Definition draw_variables (state : VarState.t) : M unit :=
  draw_other_vars state ;;
  draw_last_var state ;;
  match VarState.ref state with
  | Some _ => draw_var_ref state
  | None => ret tt
  end.

(** [self.encoder.write(self.frame)]: the encoder takes the frame as it is
    at the call. *)
Definition encoder_write : M unit :=
  r <- get ;;
  match frame r with
  | Some c => emit (EvWrite c)
  | None => raise TypeError
  end.

Definition finish_frame (var_state : option VarState.t) : M unit :=
  r <- get ;;
  match frame r with
  | None => ret tt
  | Some _ =>
      match var_state with
      | Some st => draw_variables st
      | None => ret tt
      end ;;
      (if Config.watermark (cfg r) then draw_watermark else ret tt) ;;
      encoder_write
  end.

(** The body of the loop of [write_intro]. *)
Definition write_intro_frame : M unit :=
  new_frame ;;
  r <- get ;;
  let x := (Config.w (cfg r) / 2)%Q in
  let y := (Config.h (cfg r) / 2)%Q in
  text <- need (Config.intro_text (cfg r)) ;;
  draw_text_center x y text (intro_font r) (Config.fg_heading (cfg r)) ;;
  finish_frame None.

Definition write_intro : M unit :=
  r <- get ;;
  let frames := Py.round (Py.fmul (Config.intro_time (cfg r)) (Config.fps (cfg r))) in
  for_range (Z.to_nat frames) write_intro_frame.

Definition close (var_state : option VarState.t) : M unit :=
  finish_frame var_state ;;
  emit EvStop.

(** The guard of the intro in the constructor:
    [self.cfg.intro_text and self.cfg.intro_time]. *)
Definition intro_wanted (c : Config.t) : bool :=
  match Config.intro_text c with
  | Some s => Py.truthy_str s && Py.truthy_num (Config.intro_time c)
  | None => false
  end.

(** [Path(path).suffix.lower()[1:]] *)
Definition extension (path : string) : string :=
  Str.tail (Str.lower (Str.suffix path)).

(** The encoder for an extension, or the error of the constructor. *)
Definition select_encoder (path : string) (c : Config.t) : Res Encoder :=
  let ext := extension path in
  if String.eqb ext "mp4"
  then Ok (OpenCVEncoder path "mp4v" (Config.fps c) (Config.w c) (Config.h c))
  else if String.eqb ext "gif" then Ok (GIFEncoder path (Config.fps c))
  else if String.eqb ext "webp" then Ok (WebPEncoder path (Config.fps c))
  else Raise (ValueError ("Unrecognized file extension '" ++ ext ++ "'")).

(** The attributes the constructor assigns before the intro. *)
Definition initial (c : Config.t) (enc : Encoder) : FrameRenderer :=
  {| cfg := c; encoder := enc; frame := None;
     body_font := Config.font_body c;
     body_bold_font := Config.font_body_bold c;
     caption_font := Config.font_caption c;
     head_font := Config.font_heading c;
     intro_font := Config.font_intro c;
     sizes_populated := false; sizes := None;
     last_var := None; ref_var := None |}.

(** [FrameRenderer(path, config_path)], the configuration already read. *)
Definition init (path : string) (c : Config.t) (wd : World) : Res FrameRenderer * World :=
  match select_encoder path c with
  | Raise e => (Raise e, wd)
  | Ok enc =>
      let r := initial c enc in
      if intro_wanted c
      then
        match write_intro r (wd ++ [EvOpen enc]) with
        | (Ok _, r', wd') => (Ok r', wd')
        | (Raise e, _, wd') => (Raise e, wd')
        end
      else (Ok r, wd ++ [EvOpen enc])
  end.

End Renderer.

(** ** A concrete configuration and back end for evaluation *)

Module Demo.

Local Open Scope string_scope.

Definition font (n : Z) : FontSpec := {| font_file := "mono.ttf"; font_size := n |}.

(** A fixed-pitch font: a glyph is half as wide as it is high. *)
Definition backend : Backend :=
  {| textsize := fun f s => (Z.of_nat (String.length s) * (font_size f / 2), font_size f);
     call_result := fun p cs =>
       (tp_x p + inject_Z (Z.of_nat (List.length cs)), tp_y p)%Q;
     monokai :=
       [ ("Token.Text", {| sp_color := Some "f8f8f2"; sp_bold := false;
                           sp_italic := false; sp_underline := false |});
         ("Token.Keyword", {| sp_color := Some "66d9ef"; sp_bold := false;
                              sp_italic := true; sp_underline := false |}) ] |}.

Definition config_at (var_x : Q) (intro : option string) (time fps : Q) (wm : bool)
  : Config.t :=
  {| Config.w := 1920; Config.h := 1080; Config.fps := fps;
     Config.var_x := var_x; Config.out_y := 864; Config.ovar_y := 360;
     Config.sect_padding := 20; Config.head_padding := 20;
     Config.line_height := Py.b64 (11 # 10);
     Config.bg := RGBA 0 0 0 255;
     Config.fg_body := RGBA 255 255 255 255;
     Config.fg_heading := RGBA 200 200 200 255;
     Config.fg_watermark := RGBA 90 90 90 255;
     Config.highlight := RGBA 60 60 60 255;
     Config.red := RGBA 255 0 0 255;
     Config.green := RGBA 0 255 0 255;
     Config.blue := RGBA 0 0 255 255;
     Config.font_body := font 20;
     Config.font_body_bold := font 20;
     Config.font_caption := font 16;
     Config.font_heading := font 30;
     Config.font_intro := font 60;
     Config.intro_text := intro;
     Config.intro_time := time;
     Config.watermark := wm |}.

Definition config : option string -> Q -> Q -> bool -> Config.t := config_at 1280.

(** The renderer for [out.mp4] as constructed without an intro. *)
Definition fresh (c : Config.t) : FrameRenderer :=
  initial c (OpenCVEncoder "out.mp4" "mp4v" (Config.fps c) (Config.w c) (Config.h c)).


(** The same renderer after [start_frame] for the first trace step. *)
Definition started (c : Config.t) : FrameRenderer :=
  let '(_, r, _) := @start_frame backend (fresh c) [] in r.

(** A variable state without a reference and without other variables. *)
Definition plain_state : VarState.t :=
  {| VarState.name := "x"; VarState.action := "set"; VarState.color := RGBA 255 0 0 255;
     VarState.text := "1"; VarState.value := VInt 1; VarState.ref := None;
     VarState.other_history := [] |}.

(** [x = y] with [y] tracked: the state refers to [y], whose history holds
    two values. *)
Definition ref_state : VarState.t :=
  {| VarState.name := "x"; VarState.action := "set"; VarState.color := RGBA 255 0 0 255;
     VarState.text := "2"; VarState.value := VInt 2; VarState.ref := Some "y";
     VarState.other_history :=
       [ ({| var_name := "y" |}, {| ignored := false; values := [VInt 1; VInt 2] |}) ] |}.

(** The same with the history of [y] flagged ignored. *)
Definition ignored_ref_state : VarState.t :=
  {| VarState.name := "x"; VarState.action := "set"; VarState.color := RGBA 255 0 0 255;
     VarState.text := "2"; VarState.value := VInt 2; VarState.ref := Some "y";
     VarState.other_history :=
       [ ({| var_name := "y" |}, {| ignored := true; values := [VInt 1; VInt 2] |}) ] |}.

(** Two tracked variables, the first one ignored. *)
Definition first_ignored_state : VarState.t :=
  {| VarState.name := "x"; VarState.action := "set"; VarState.color := RGBA 255 0 0 255;
     VarState.text := "2"; VarState.value := VInt 2; VarState.ref := None;
     VarState.other_history :=
       [ ({| var_name := "a" |}, {| ignored := true; values := [VInt 1] |});
         ({| var_name := "b" |}, {| ignored := false; values := [VInt 2] |}) ] |}.

(** Three lines of code, tokenised. *)
Definition code_lines : list (list (Token * string)) :=
  [ [("Token.Keyword", "def"); ("Token.Text", " f():")];
    [("Token.Text", "    "); ("Token.Keyword", "return"); ("Token.Text", " 1")];
    [("Token.Text", "f()")] ].


(** The same back end with a theme whose colour carries a leading [#]. *)
Definition hash_backend : Backend :=
  {| textsize := @textsize backend;
     call_result := @call_result backend;
     monokai :=
       [ ("Token.Text", {| sp_color := Some "f8f8f2"; sp_bold := false;
                           sp_italic := false; sp_underline := false |});
         ("Token.Keyword", {| sp_color := Some "#66d9ef"; sp_bold := false;
                              sp_italic := true; sp_underline := false |}) ] |}.

(** The configuration with another output divider, body font and
    line-height factor. *)
Definition config_code (out_y : Q) (body : FontSpec) (factor : Q) : Config.t :=
  {| Config.w := 1920; Config.h := 1080; Config.fps := 30;
     Config.var_x := 1280; Config.out_y := out_y; Config.ovar_y := 360;
     Config.sect_padding := 20; Config.head_padding := 20;
     Config.line_height := factor;
     Config.bg := RGBA 0 0 0 255;
     Config.fg_body := RGBA 255 255 255 255;
     Config.fg_heading := RGBA 200 200 200 255;
     Config.fg_watermark := RGBA 90 90 90 255;
     Config.highlight := RGBA 60 60 60 255;
     Config.red := RGBA 255 0 0 255;
     Config.green := RGBA 0 255 0 255;
     Config.blue := RGBA 0 0 255 255;
     Config.font_body := body;
     Config.font_body_bold := body;
     Config.font_caption := font 16;
     Config.font_heading := font 30;
     Config.font_intro := font 60;
     Config.intro_text := None;
     Config.intro_time := 0;
     Config.watermark := false |}.

Definition config_body : FontSpec -> Q -> Config.t := config_code 864.

End Demo.


(** ** The vocabulary of the properties

    What the panels, the intro and the layout are expected to produce,
    written as plain functions of the state, the configuration and the
    sizes. *)

Section Vocabulary.

Context {B : Backend}.

(** The 50-line file of the scenario: line [i] holds the number [i]. *)
Definition lines50 : list Z := map Z.of_nat (seq 0 50).


(** The width of a body glyph and the line height, as [calc_sizes] measures
    them. *)
Definition glyph_width (r : FrameRenderer) : Z := fst (textsize (body_font r) "A").

Definition measured_line_height (r : FrameRenderer) : Q :=
  Py.fmul (inject_Z (snd (textsize (body_font r) "`^Ag"))) (Config.line_height (cfg r)).
(** What a bucket fill does on a well-formed session: either the
    same-colour guard returns at once, or the loop runs to completion
    and its buffer becomes the draw layer. *)
Lemma handleBucketFill_run s x0 y0 :
  wf_session s ->
  (pixelAt (drawingCanvas s) x0 y0 = fillColor s /\
   handleBucketFill s x0 y0 = Ok s) \/
  (pixelAt (drawingCanvas s) x0 y0 <> fillColor s /\
   exists out,
     bucketLoop s x0 y0 = Some out /\
     length out = length (data (drawingCanvas s)) /\
     handleBucketFill s x0 y0 =
       Ok (with_canvases
             (mkImageData (width (drawingCanvas s)) (height (drawingCanvas s)) out)
             (maskCanvas s) s)).
Proof.
  intros (Hd & Hm & Ew & Eh & Hc).
  unfold handleBucketFill, bucketLoop, fillColor, pixelAt.
  rewrite (getImageData_wf _ Hd). cbn [mbind result_bind].
  rewrite (getImageData_same_size _ _ _ Hm Ew Eh). cbn [mbind result_bind].
  destruct (brushColor s) as [[r g] b]. simpl in Hc. destruct Hc as (Hr & Hg & Hb).
  change ((y0 * width (drawingCanvas s) + x0) * 4)
    with (offset (width (drawingCanvas s)) x0 y0).
  set (p := offset (width (drawingCanvas s)) x0 y0).
  pose proof (guard_spec (getPixel (data (drawingCanvas s)) p) r g b 255) as HG.
  cbn [fst snd getPixel] in HG.
  destruct (strict_eq (rd (data (drawingCanvas s)) p) (Some r) &&
            strict_eq (rd (data (drawingCanvas s)) (p + 1)) (Some g) &&
            strict_eq (rd (data (drawingCanvas s)) (p + 2)) (Some b) &&
            strict_eq (rd (data (drawingCanvas s)) (p + 3)) (Some 255)) eqn:E.
  - left. split; [by apply HG | done].
  - right.
    assert (Hne : getPixel (data (drawingCanvas s)) p <> rgba r g b 255).
    { intros Heq. apply HG in Heq. congruence. }
    split; [done|].
    destruct Hd as (Hw & Hh & Hlen).
    destruct (loop_total_seed (width (drawingCanvas s)) (height (drawingCanvas s))
                (data (maskCanvas s)) _ _ _ _ r g b 255 Hw Hh Hr Hg Hb
                ltac:(lia) Hne x0 y0 (data (drawingCanvas s)) Hlen) as [out Hout].
    exists out. split; [done|].
    assert (Hlo : length out
                  = buffer_len (width (drawingCanvas s)) (height (drawingCanvas s))).
    { eapply loop_length; [| | | | | | | |exact Hout]; done || lia. }
    split; [by rewrite Hlo, Hlen|].
    rewrite Hout. f_equal. f_equal.
    apply putImageData_wf; [|done..].
    repeat split; done.
Qed.

(** On a well-formed session the fill always returns: the iterations
    granted by [fillFuel] are enough and nothing throws. *)
Lemma handleBucketFill_total s x0 y0 :
  wf_session s -> exists s', handleBucketFill s x0 y0 = Ok s'.
Proof.
  intros Hwf.
  destruct (handleBucketFill_run s x0 y0 Hwf) as [[_ E] | (_ & out & _ & _ & E)];
    eauto.
Qed.

(** Pixel [(x, y)] passes the loop's three tests in session [s] when the
    fill started at [(x0, y0)]. *)
Definition canFill (s : Session) (x0 y0 x y : Z) : Prop :=
  in_bounds (width (drawingCanvas s)) (height (drawingCanvas s)) x y /\
  js_gt (alphaAt (maskCanvas s) x y) 10 = false /\
  pixelAt (drawingCanvas s) x y = pixelAt (drawingCanvas s) x0 y0.

(** The 4-connected region of the seed. *)
Inductive region (s : Session) (x0 y0 : Z) : Z -> Z -> Prop :=
| region_seed : canFill s x0 y0 x0 y0 -> region s x0 y0 x0 y0
| region_step x y x' y' :
    region s x0 y0 x y -> (x', y') ∈ neighbours x y ->
    canFill s x0 y0 x' y' -> region s x0 y0 x' y'.

Lemma region_canFill s x0 y0 x y : region s x0 y0 x y -> canFill s x0 y0 x y.
Proof. by intros []. Qed.

Section SessionFill.
Variables (s : Session) (x0 y0 : Z).
Hypothesis Hwf : wf_session s.

Abbreviation d := (drawingCanvas s).
Abbreviation seedOff := (offset (width d) x0 y0).

Lemma canFill_fillable x y :
  canFill s x0 y0 x y <->
  fillable (width d) (height d) (data (maskCanvas s))
           (rd (data d) seedOff) (rd (data d) (seedOff + 1))
           (rd (data d) (seedOff + 2)) (rd (data d) (seedOff + 3))
           (data d) x y.
Proof using Hwf.
  destruct Hwf as (_ & _ & Ew & _ & _).
  unfold canFill, fillable, fillcond, wall, alphaAt, pixelAt. by rewrite Ew.
Qed.

Lemma region_connected x y :
  region s x0 y0 x y <->
  connected (width d) (height d) (data (maskCanvas s))
            (rd (data d) seedOff) (rd (data d) (seedOff + 1))
            (rd (data d) (seedOff + 2)) (rd (data d) (seedOff + 3))
            (data d) x0 y0 x y.
Proof using Hwf.
  split.
  - induction 1 as [Hf | x y x' y' _ IH Hn Hf].
    + apply conn_seed. by apply canFill_fillable.
    + apply (conn_step _ _ _ _ _ _ _ _ _ _ x y); [done..|].
      by apply canFill_fillable.
  - induction 1 as [Hf | x y x' y' _ IH Hn Hf].
    + apply region_seed. by apply canFill_fillable.
    + apply (region_step _ _ _ x y); [done..|]. by apply canFill_fillable.
Qed.

(** With the guard not firing, the fill returns, touches the draw layer
    only, colours the region of the seed and nothing else. *)
Lemma handleBucketFill_region :
  pixelAt d x0 y0 <> fillColor s ->
  exists out,
    handleBucketFill s x0 y0
      = Ok (with_canvases (mkImageData (width d) (height d) out)
                          (maskCanvas s) s) /\
    length out = length (data d) /\
    forall x y, in_bounds (width d) (height d) x y ->
      (region s x0 y0 x y ->
       getPixel out (offset (width d) x y) = fillColor s) /\
      (~ region s x0 y0 x y ->
       getPixel out (offset (width d) x y) = pixelAt d x y).
Proof using Hwf.
  intros Hne.
  destruct (handleBucketFill_run s x0 y0 Hwf) as [[? _] | (_ & out & Hrun & Hlen & E)];
    [done|].
  exists out. split; [done|]. split; [done|].
  destruct Hwf as ((Hw & Hh & Hl) & _ & _ & _ & Hc).
  unfold bucketLoop in Hrun. unfold fillColor in *.
  destruct (brushColor s) as [[r g] b]. simpl in Hc. destruct Hc as (Hr & Hg & Hb).
  destruct (fillLoop_correct _ _ _ _ _ _ _ r g b 255 _ x0 y0 Hw Hh Hr Hg Hb
              ltac:(lia) Hne Hl _ _ Hrun) as [_ Hpix].
  intros x y Hin. rewrite region_connected. by apply Hpix.
Qed.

# # # # # # #

◆ Required action ◆
Your answer should be the exact lines above from the one with "unfold handleBucketFill, bucketLoop, fillColor, pixelAt." through the one with "js_gt (alphaAt (maskCanvas", both included, and nothing besides.

◆ Result of this exercise ◆
  unfold handleBucketFill, bucketLoop, fillColor, pixelAt.
  rewrite (getImageData_wf _ Hd). cbn [mbind result_bind].
  rewrite (getImageData_same_size _ _ _ Hm Ew Eh). cbn [mbind result_bind].
  destruct (brushColor s) as [[r g] b]. simpl in Hc. destruct Hc as (Hr & Hg & Hb).
  change ((y0 * width (drawingCanvas s) + x0) * 4)
    with (offset (width (drawingCanvas s)) x0 y0).
  set (p := offset (width (drawingCanvas s)) x0 y0).
  pose proof (guard_spec (getPixel (data (drawingCanvas s)) p) r g b 255) as HG.
  cbn [fst snd getPixel] in HG.
  destruct (strict_eq (rd (data (drawingCanvas s)) p) (Some r) &&
            strict_eq (rd (data (drawingCanvas s)) (p + 1)) (Some g) &&
            strict_eq (rd (data (drawingCanvas s)) (p + 2)) (Some b) &&
            strict_eq (rd (data (drawingCanvas s)) (p + 3)) (Some 255)) eqn:E.
  - left. split; [by apply HG | done].
  - right.
    assert (Hne : getPixel (data (drawingCanvas s)) p <> rgba r g b 255).
    { intros Heq. apply HG in Heq. congruence. }
    split; [done|].
    destruct Hd as (Hw & Hh & Hlen).
    destruct (loop_total_seed (width (drawingCanvas s)) (height (drawingCanvas s))
                (data (maskCanvas s)) _ _ _ _ r g b 255 Hw Hh Hr Hg Hb
                ltac:(lia) Hne x0 y0 (data (drawingCanvas s)) Hlen) as [out Hout].
    exists out. split; [done|].
    assert (Hlo : length out
                  = buffer_len (width (drawingCanvas s)) (height (drawingCanvas s))).
    { eapply loop_length; [| | | | | | | |exact Hout]; done || lia. }
    split; [by rewrite Hlo, Hlen|].
    rewrite Hout. f_equal. f_equal.
    apply putImageData_wf; [|done..].
    repeat split; done.
Qed.

(** On a well-formed session the fill always returns: the iterations
    granted by [fillFuel] are enough and nothing throws. *)
Lemma handleBucketFill_total s x0 y0 :
  wf_session s -> exists s', handleBucketFill s x0 y0 = Ok s'.
Proof.
  intros Hwf.
  destruct (handleBucketFill_run s x0 y0 Hwf) as [[_ E] | (_ & out & _ & _ & E)];
    eauto.
Qed.

(** Pixel [(x, y)] passes the loop's three tests in session [s] when the
    fill started at [(x0, y0)]. *)
Definition canFill (s : Session) (x0 y0 x y : Z) : Prop :=
  in_bounds (width (drawingCanvas s)) (height (drawingCanvas s)) x y /\
  js_gt (alphaAt (maskCanvas s) x y) 10 = false /\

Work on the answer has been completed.